WORK REQUIRED >>
From the entries below, extract every line that includes the word "bind".

EXTRACTED DATA >>
(** * YTTranskripto: timestamp extraction, timestamp formatting and transcript export

    A shallow embedding of [yttranskripto.py]: the utility functions
    [extract_video_id], [safe_time], [format_timestamp] and
    [format_srt_timestamp], and the state and the handlers of [MainWindow]
    ([fetch_transcript], [update_transcript_display], [export_transcript],
    [save_preferences], [closeEvent] and the start from the stored
    preferences), together with the fragment of the Python runtime and of the
    [datetime], [csv], [json] and [docx] libraries that these functions call.
    The transcript service is a parameter of [fetch_transcript].

    Conventions of the embedding.
    - The interpreter is CPython 3.11 on Linux; the messages of the
      exceptions are the ones it gives.
    - A Python [float] is an IEEE 754 binary64 value, written as a
      [spec_float] of the standard library at precision 53 and maximal
      exponent 1024; every operation rounds to nearest, ties to even.
    - A Python [int] is a [Z]; a Python [str] is a [string] whose characters
      are the code points below 256.
    - A Python [dict] with string keys is an association list in insertion
      order.
    - A function that can raise returns a [result]; [try]/[except] is a
      match on it.
    - Files hold text (the characters handed to a text-mode file object on a
      POSIX system, before encoding) or a word-processor document.
    - The interpreter's limits are modelled where a statement is about
      them: [safe_time_in] is [safe_time] with the recursion limit, and
      [within_limits] holds of the values that stay clear of the recursion
      limit and of the limit on the digits of an int. The other definitions
      are those of an interpreter without these two limits. *)

From Stdlib Require Import ZArith String Ascii List Bool Lia.
From Stdlib Require Import SpecFloat DecimalString DecimalZ.
From stdpp Require Import base option list strings gmap.

Local Open Scope string_scope.
Local Open Scope Z_scope.
Local Open Scope list_scope.

(** ** The Python runtime *)

Module Py.

(** *** Exceptions and results *)

Inductive exn : Type :=
| KeyError (key : string)
| TypeError (msg : string)
| ValueError (msg : string)
| OverflowError (msg : string)
| ZeroDivisionError (msg : string)
| OSError (msg : string)
| RecursionError (msg : string).

Inductive result (A : Type) : Type :=
| Ok (a : A)
| Raise (e : exn).
Arguments Ok {A} a.
Arguments Raise {A} e.

Definition bind {A B} (m : result A) (k : A -> result B) : result B :=
  match m with
  | Ok a => k a
  | Raise e => Raise e
  end.

Notation "'let*' x ':=' m 'in' k" := (bind m (fun x => k))
  (at level 10, x pattern, m at level 100, k at level 200).

(** [except (ValueError, TypeError)]: the two classes that [safe_time] catches. *)
Definition is_value_or_type_error (e : exn) : bool :=
  match e with
  | ValueError _ | TypeError _ => true
  | _ => false
  end.

(** *** Characters and strings *)

Definition chars (s : string) : list ascii := list_ascii_of_string s.
Definition text (l : list ascii) : string := string_of_list_ascii l.

Definition code (c : ascii) : N := N_of_ascii c.

(** The double quote character. *)
Definition dquote : ascii := "034"%char.

Definition is_digit (c : ascii) : bool := ((48 <=? code c) && (code c <=? 57))%N.

Definition digit_value (c : ascii) : Z := Z.of_N (code c) - 48.

(** The code points below 256 that [float] strips as white space. *)
Definition is_space (c : ascii) : bool :=
  (((9 <=? code c) && (code c <=? 13)) || (code c =? 32)
   || (code c =? 133) || (code c =? 160))%N.

Definition to_lower (c : ascii) : ascii :=
  if ((65 <=? code c) && (code c <=? 90))%N then ascii_of_N (code c + 32) else c.

Fixpoint span (p : ascii -> bool) (l : list ascii) : list ascii * list ascii :=
  match l with
  | [] => ([], [])
  | c :: t => if p c then let '(a, b) := span p t in (c :: a, b) else ([], l)
  end.

Fixpoint drop_spaces (l : list ascii) : list ascii :=
  match l with
  | c :: t => if is_space c then drop_spaces t else l
  | [] => []
  end.

Definition strip (l : list ascii) : list ascii :=
  rev (drop_spaces (rev (drop_spaces l))).

Definition digits_value (l : list ascii) : Z :=
  fold_left (fun acc c => 10 * acc + digit_value c) l 0.

Definition list_ascii_eqb (a b : list ascii) : bool :=
  String.eqb (text a) (text b).

(** The decimal numeral of an int, which is what [str] and [repr] give for
    an int of at most 4300 digits; the interpreter refuses to convert a
    longer one. *)
Definition str_of_Z (z : Z) : string := NilZero.string_of_int (Z.to_int z).

(** *** Floats *)

Definition float : Type := spec_float.

Definition prec : Z := 53.
Definition emax : Z := 1024.

Definition fzero : float := S754_zero false.

Definition is_nan (x : float) : bool :=
  match x with S754_nan => true | _ => false end.

Definition is_inf (x : float) : bool :=
  match x with S754_infinity _ => true | _ => false end.

Definition is_finite (x : float) : bool :=
  match x with S754_zero _ | S754_finite _ _ _ => true | _ => false end.

Definition sign_bit (x : float) : bool :=
  match x with
  | S754_zero s | S754_infinity s | S754_finite s _ _ => s
  | S754_nan => false
  end.

Definition float_eqb (x y : float) : bool :=
  match x, y with
  | S754_zero a, S754_zero b => Bool.eqb a b
  | S754_infinity a, S754_infinity b => Bool.eqb a b
  | S754_nan, S754_nan => true
  | S754_finite a m e, S754_finite b n f => Bool.eqb a b && Pos.eqb m n && Z.eqb e f
  | _, _ => false
  end.

(** The binary64 value nearest to [n / d], ties to even. *)
Definition float_of_ratio (s : bool) (n d : positive) : float :=
  let '(q, e, l) := SFdiv_core_binary prec emax (Zpos n) 0 (Zpos d) 0 in
  binary_round_aux prec emax s q e l.

(** The binary64 value nearest to [(-1)^s * m * 10^k]. *)
Definition float_of_decimal (s : bool) (m k : Z) : float :=
  match m with
  | Zpos p =>
      match k with
      | Zneg k' => float_of_ratio s p (Pos.pow 10 k')
      | _ => float_of_ratio s (Z.to_pos (Zpos p * 10 ^ k)) 1
      end
  | _ => S754_zero s
  end.

(** [float(z)] for an [int]: [PyLong_AsDouble]. *)
Definition float_of_int (z : Z) : result float :=
  let f := binary_normalize prec emax z 0 false in
  if is_inf f then Raise (OverflowError "int too large to convert to float")
  else Ok f.

(** The exact integer part of a finite float, rounded toward zero. *)
Definition trunc_finite (s : bool) (m : positive) (e : Z) : Z :=
  let a := match e with
           | Zneg k => Z.shiftr (Zpos m) (Zpos k)
           | _ => Z.shiftl (Zpos m) e
           end in
  if s then - a else a.

(** [int(x)] for a [float]: [PyLong_FromDouble]. *)
Definition int_of_float (x : float) : result Z :=
  match x with
  | S754_zero _ => Ok 0
  | S754_finite s m e => Ok (trunc_finite s m e)
  | S754_infinity _ => Raise (OverflowError "cannot convert float infinity to integer")
  | S754_nan => Raise (ValueError "cannot convert float NaN to integer")
  end.

Definition fadd : float -> float -> float := SFadd prec emax.
Definition fsub : float -> float -> float := SFsub prec emax.
Definition fmul : float -> float -> float := SFmul prec emax.
Definition fdiv : float -> float -> float := SFdiv prec emax.
Definition flt : float -> float -> bool := SFltb.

ANSWER BOX >>
Definition bind {A B} (m : result A) (k : A -> result B) : result B :=
Notation "'let*' x ':=' m 'in' k" := (bind m (fun x => k))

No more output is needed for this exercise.